Reputation, Trust and the Women Doing the Work Behind the Scenes
As part of a recent CommPRO and CommunicationsMatch™ virtual town hall, communications professionals came together for a candid, working discussion on reputation management.
No presentations. No panels. Just real perspectives.
What became clear quickly is that reputation is not owned by one person, one team or one moment. It is shaped continuously, often by people who are not always in the room when decisions are made, but are responsible for helping organizations navigate what happens next.
The conversation started with a simple question. Who actually owns reputation when something goes wrong?
There was agreement that, ultimately, it sits at the top.
“Ultimately, I think the CEO owns reputation management, along with the board. Communicators play an absolutely crucial role in managing reputations day-to-day,” said Simon Locke, Founder and CEO of CommunicationsMatch™.
That day-to-day role came up again and again. Communicators are the ones advising, interpreting and helping leadership see clearly, especially when things feel personal.
And right now, things are moving faster than ever.
“The speed at which a crisis can unfold is faster than ever before,” said Tiffany Guarnaccia, CEO and Founder of Kite Hill.
AI is not just changing how content is created. It is changing how reputation is shaped, discovered and challenged.
That makes the foundation even more important.
“The strongest brands invest in relationships long before they ever need them. That is what makes recovery possible,” said Stacey Ross Cohen, CEO of Co-Communications.
Reputation is built before the moment you need it. It is also shaped from the inside out.
“What happens on the inside is reflected outside,” said Orla Clancy, Founder and Managing Director of Strategic.
That internal lens was reinforced by Cat Colella-Graham, Internal Communications Consultant at CCG, who emphasized that communications, especially internally, is never owned by one function alone.
“All communications is a team sport,” she said, pointing to the role of legal, risk and leadership working alongside communicators.
At the same time, communicators are often expected to carry responsibility without full authority.
“We’re responsible for protecting the brand, but we’re not always in the room when the key decisions are made,” said Stacey Ross Cohen.
That tension continues to define the role. From crisis plans to what-if scenarios, the group returned to the importance of preparation, even if it is not always prioritized until something goes wrong.
But the environment itself is changing.
“I think the pace, the issues, and where they come from… it’s all kind of imploded a little bit. Everything feels like it’s on the table and not really necessarily clarified,” said Aman Singh of Kenvue.
She also pointed to a shift in how communicators think about channels.
“The question sometimes is: how could we reach our audience if earned media is not the primary channel of choice. There’s many other ways of keeping your audience close and engaged,” she said.
At the same time, trust itself is becoming more fragile.

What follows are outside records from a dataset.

(* ===== verification/Log.v ===== *)
(** * The write-ahead log (HW3/log.c, [readsb] of HW3/fs.c)

    The log is written against the [BlockCache] interface.  [log] is the
    [struct log] with its in-memory header; the on-disk header is the block at
    [start], read and written as the little-endian [struct logheader] it is.

    The spinlock [log.lock] protects the short sections of [begin_op],
    [end_op] and [log_write]; each is one step here, and [begin_op]'s
    [sleep(&log, ..)] is the outcome [Sleep ChanLog].  [commit] runs without
    the lock but alone: [committing] keeps [begin_op] out.

    A crash is the loss of all memory after some prefix of the block writes
    issued so far ([a_writes]); the disk then holds the result of those writes,
    each block whole, and [initlog] runs on a fresh cache. *)

From stdpp Require Import base numbers list gmap sets strings.
From Stdlib Require Import ZArith Lia.
From S2P Require Import Prelude Disk Blocks.

Open Scope Z_scope.

(** [struct superblock] (fs.h) and its layout in block 1. *)
Record superblock := MkSb {
  sb_size : Z; sb_nblocks : Z; sb_ninodes : Z; sb_nlog : Z;
  sb_logstart : Z; sb_inodestart : Z; sb_bmapstart : Z
}.

Definition superblock_of (x : block) : superblock :=
  MkSb (get32 x 0) (get32 x 4) (get32 x 8) (get32 x 12) (get32 x 16) (get32 x 20) (get32 x 24).

(** [struct log]; the lock is left out. *)
Record log := MkLog {
  start : Z; log_size : Z; outstanding : Z; committing : bool; log_dev : Z;
  lh_n : Z; lh_block : list Z
}.

Definition set_lh (n : Z) (bl : list Z) (l : log) : log :=
  MkLog (start l) (log_size l) (outstanding l) (committing l) (log_dev l) n bl.
Definition set_outstanding (o : Z) (l : log) : log :=
  MkLog (start l) (log_size l) o (committing l) (log_dev l) (lh_n l) (lh_block l).
Definition set_committing (b : bool) (l : log) : log :=
  MkLog (start l) (log_size l) (outstanding l) b (log_dev l) (lh_n l) (lh_block l).
Definition set_geometry (st sz d : Z) (l : log) : log :=
  MkLog st sz (outstanding l) (committing l) d (lh_n l) (lh_block l).

(** The zeroed [log] a booting kernel starts with. *)
Definition log0 : log := MkLog 0 0 0 false 0 0 (replicate (Z.to_nat LOGSIZE) 0).

(** [struct logheader] in a block: [n], then [block[]]. *)
Definition lh_off (i : Z) : nat := Z.to_nat (4 + 4 * i).

Section log.
Context {C : Type} `{!BlockCache C}.

Record lstate := MkL { l_cache : C; l_log : log }.

Definition cache {A} (m : M C A) : M lstate A :=
  lift l_cache (fun c s => MkL c (l_log s)) m.
Definition modlog (f : log -> log) : M lstate unit :=
  modify (fun s => MkL (l_cache s) (f (l_log s))).

(** Stores to [b->data] by the holder of [b]. *)
Definition store (b : nat) (f : block -> block) : M lstate unit :=
  modify (fun s => MkL (bset b (f (bdata (l_cache s) b)) (l_cache s)) (l_log s)).

(** [log.lh.block[i]] *)
Definition lh_get (i : Z) : M lstate Z :=
  s ← get;
  match lh_block (l_log s) !! Z.to_nat i with
  | Some b => mret b
  | None => undef "log.lh.block[] out of bounds"
  end.

Definition readsb (dev0 : Z) : M lstate superblock :=
  bp ← cache (bread dev0 1);
  x ← reads (fun s => bdata (l_cache s) bp);
  cache (brelse bp);;
  mret (superblock_of x).

(** One round of the loop of [install_trans]. *)
Definition install_block (l : log) (tail : Z) : M lstate unit :=
  lbuf ← cache (bread (log_dev l) (u32 (start l + tail + 1)));
  h ← lh_get tail;
  dbuf ← cache (bread (log_dev l) (u32 h));
  x ← reads (fun s => bdata (l_cache s) lbuf);
  store dbuf (fun _ => x);;
  cache (bwrite dbuf);;
  cache (brelse lbuf);;
  cache (brelse dbuf).

Definition install_trans : M lstate unit :=
  l ← reads l_log;
  for_ 0 (lh_n l) (install_block l).

(** [log.lh.block[i] = lh->block[i]], the index checked against the array. *)
Definition read_entry (x : block) (i : Z) : M lstate unit :=
  if i <? LOGSIZE
  then modlog (fun l => set_lh (lh_n l) (<[Z.to_nat i := s32 (get32 x (lh_off i))]> (lh_block l)) l)
  else undef "log.lh.block[] out of bounds".

Definition read_head : M lstate unit :=
  l ← reads l_log;
  buf ← cache (bread (log_dev l) (u32 (start l)));
  x ← reads (fun s => bdata (l_cache s) buf);
  modlog (fun l => set_lh (s32 (get32 x 0)) (lh_block l) l);;
  for_ 0 (s32 (get32 x 0)) (read_entry x);;
  cache (brelse buf).

(** [hb->block[i] = log.lh.block[i]] for the first [n] entries. *)
Fixpoint fill_entries (x : block) (i : Z) (bl : list Z) : block :=
  match bl with
  | [] => x
  | b :: r => fill_entries (put32 x (lh_off i) b) (i + 1) r
  end.

Definition fill_head (n : Z) (bl : list Z) (x : block) : block :=
  fill_entries (put32 x 0 n) 0 (take (Z.to_nat n) bl).

Definition write_head : M lstate unit :=
  l ← reads l_log;
  buf ← cache (bread (log_dev l) (u32 (start l)));
  store buf (fill_head (lh_n l) (lh_block l));;
  cache (bwrite buf);;
  cache (brelse buf).

Definition recover_from_log : M lstate unit :=
  read_head;;
  install_trans;;
  modlog (fun l => set_lh 0 (lh_block l) l);;
  write_head.

Definition initlog (dev0 : Z) : M lstate unit :=
  if 4 * (1 + LOGSIZE) >=? BSIZE then panic "initlog: too big logheader"
  else
    sb ← readsb dev0;
    modlog (set_geometry (s32 (sb_logstart sb)) (s32 (sb_nlog sb)) dev0);;
    recover_from_log.

Definition begin_op : M lstate unit :=
  l ← reads l_log;
  if committing l then sleep_on ChanLog
  else if lh_n l + (outstanding l + 1) * MAXOPBLOCKS >? LOGSIZE then sleep_on ChanLog
  else modlog (fun l => set_outstanding (outstanding l + 1) l).

(** One round of the loop of [write_log]. *)
Definition log_block (l : log) (tail : Z) : M lstate unit :=
  to ← cache (bread (log_dev l) (u32 (start l + tail + 1)));
  h ← lh_get tail;
  from ← cache (bread (log_dev l) (u32 h));
  x ← reads (fun s => bdata (l_cache s) from);
  store to (fun _ => x);;
  cache (bwrite to);;
  cache (brelse from);;
  cache (brelse to).

Definition write_log : M lstate unit :=
  l ← reads l_log;
  for_ 0 (lh_n l) (log_block l).

Definition commit : M lstate unit :=
  l ← reads l_log;
  when (lh_n l >? 0) (
    write_log;;
    write_head;;
    install_trans;;
    modlog (fun l => set_lh 0 (lh_block l) l);;
    write_head).

Definition end_op : M lstate unit :=
  modlog (fun l => set_outstanding (outstanding l - 1) l);;
  l ← reads l_log;
  if committing l then panic "log.committing"
  else if outstanding l =? 0 then
    modlog (set_committing true);;
    commit;;
    modlog (set_committing false)
  else mret tt.

(** The absorption loop of [log_write]: the index of the first entry equal to
    [bno] among the first [n], or [n]. *)
Fixpoint absorb (bl : list Z) (bno : Z) (i : Z) (n : nat) : Z :=
  match n with
  | O => i
  | S k =>
      match bl !! Z.to_nat i with
      | Some b => if u32 b =? bno then i else absorb bl bno (i + 1) k
      | None => i
      end
  end.

Definition log_write (b : nat) : M lstate unit :=
  s ← get;
  let l := l_log s in
  if (lh_n l >=? LOGSIZE) || (lh_n l >=? log_size l - 1) then panic "too big a transaction"
  else if outstanding l <? 1 then panic "log_write outside of trans"
  else
    let bno := bblockno (l_cache s) b in
    let i := absorb (lh_block l) bno 0 (Z.to_nat (lh_n l)) in
    modlog (set_lh (if i =? lh_n l then lh_n l + 1 else lh_n l)
              (<[Z.to_nat i := s32 bno]> (lh_block l)));;
    modify (fun s => MkL (bdirty b (l_cache s)) (l_log s)).

(** The typical use of the log: an update of a whole block. *)
Definition update (n : Z) (x : block) : M lstate unit :=
  bp ← cache (bread ROOTDEV n);
  store bp (fun _ => x);;
  log_write bp;;
  cache (brelse bp).

End log.
Arguments lstate C : clear implicits.

(** ** Transactions

    What processes do to the log, one call after the other: a system call opens
    with [begin_op], updates blocks, and closes with [end_op]; calls of
    different processes interleave.  [tx] is what the log promises: the blocks
    on stable storage, the blocks as processes see them, the blocks changed
    since the last commit and the number of open calls. *)

Inductive ev := Begin | Update (n : Z) (x : block) | End.

Definition do_ev {C} `{!BlockCache C} (e : ev) : M (lstate C) unit :=
  match e with
  | Begin => begin_op
  | Update n x => update n x
  | End => end_op
  end.

Fixpoint do_evs {C} `{!BlockCache C} (es : list ev) : M (lstate C) unit :=
  match es with
  | [] => mret tt
  | e :: r => do_ev e;; do_evs r
  end.

Record tx := MkTx { t_old : Z -> block; t_new : Z -> block; t_logged : list Z; t_out : Z }.

Definition add_logged (n : Z) (hs : list Z) : list Z := if decide (n ∈ hs) then hs else hs ++ [n].

Definition home_dec (st sz N n : Z) : bool :=
  (2 <=? n) && (n <? N) && ((n <? st) || (st + sz <=? n)).

Definition tx_step (st sz N : Z) (e : ev) (t : tx) : option tx :=
  match e with
  | Begin =>
      if Z.of_nat (length (t_logged t)) + (t_out t + 1) * MAXOPBLOCKS <=? LOGSIZE
      then Some (MkTx (t_old t) (t_new t) (t_logged t) (t_out t + 1)) else None
  | Update n x =>
      if home_dec st sz N n && (length x =? Z.to_nat BSIZE)%nat && (1 <=? t_out t)
         && (Z.of_nat (length (t_logged t)) <? sz - 1)
      then Some (MkTx (t_old t) (zset (t_new t) n x) (add_logged n (t_logged t)) (t_out t)) else None
  | End =>
      if t_out t =? 1 then Some (MkTx (t_new t) (t_new t) [] 0)
      else if 1 <? t_out t then Some (MkTx (t_old t) (t_new t) (t_logged t) (t_out t - 1))
      else None
  end.

Fixpoint tx_run (st sz N : Z) (es : list ev) (t : tx) : option tx :=
  match es with
  | [] => Some t
  | e :: r => t1 ← tx_step st sz N e t; tx_run st sz N r t1
  end.

(** ** What the routines do to the client's view of the cache *)

Section laws.
Context {C : Type} `{!BlockCache C, !BlockCacheOk C}.
Implicit Types (c : C) (a : acache) (l : log).

Lemma cache_ok {A} (m : M C A) c l x c' :
  m c = Ok x c' -> cache m (MkL c l) = Ok x (MkL c' l).
Proof. intros H. unfold cache, lift. cbn. by rewrite H. Qed.

Lemma reads_ok {S A} (f : S -> A) s : reads f s = Ok (f s) s.
Proof. done. Qed.

Lemma modlog_ok c l f : modlog f (MkL c l) = Ok tt (MkL c (f l)).
Proof. done. Qed.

Renée S. Edelman, Senior Vice President, Edelman, said the 2026 Edelman Trust Barometer found that 70 percent of people now are hesitant or unwilling to trust someone who has different values, information sources, approaches to societal problems or backgrounds than them.
Edelman has proposed a solution, backed by its research, called Trust Brokering – or facilitating trust across differences. The employer is best positioned to be an effective Trust Broker.
That fragmentation is showing up everywhere, including in the pressure on leaders to take positions.
“Everything you say and do needs to be relevant to why you’re in business and the value you provide,” said Stacey Clark Ohara, former Vice President of Employee Engagement at Salesforce.
Gina Caputo, Consultant at StratEdge Consulting, reinforced that reputation is built in everyday interactions, across relationships, delivery and follow-through, not just in moments of crisis.
And across the conversation, authenticity kept coming up.
“Authenticity is key, especially now when so much content is produced by AI,” said Tiffany Guarnaccia.
That connected to a broader reflection on how many women lead in communications roles.
“I think women are powerful storytellers. Being authentic, being real, being human, that is what connects,” said Stacey Ross Cohen.
There was also a recognition that listening matters as much as messaging.
“My sense is that ego is, in a way, the enemy of understanding and engagement,” said Simon Locke.
The broader context is impossible to ignore.
“This must come up all the time… how do you engage, how can you stay neutral, can you take a position,” said Paul Duning, Publisher of Capitol Communicator. “It really takes extremely talented communications professionals to be able to filter what is coming in… what do you trust,” he added.
At the same time, new dynamics are emerging.
Kaitlyn Kotlowski, SVP at M Booth, noted that reporters are increasingly using AI tools to identify sources, changing how thought leadership is surfaced and who gets seen. In response, the need for a more structured approach is becoming clear.
“We need multi-layered solutions for what are essentially multi-dimensional problems,” said Simon Locke. Because what communicators are managing now is not one issue at a time. It is everything, all at once.
And through it all, one thing remains consistent. Reputation is not a function. It is a shared responsibility.
But more often than not, it is communicators, many of them women, who are carrying the work, connecting the dots, and helping organizations navigate moments that define trust.
As Women’s History Month comes to a close, this conversation is a reminder that much of that work happens behind the scenes, but its impact is anything but small.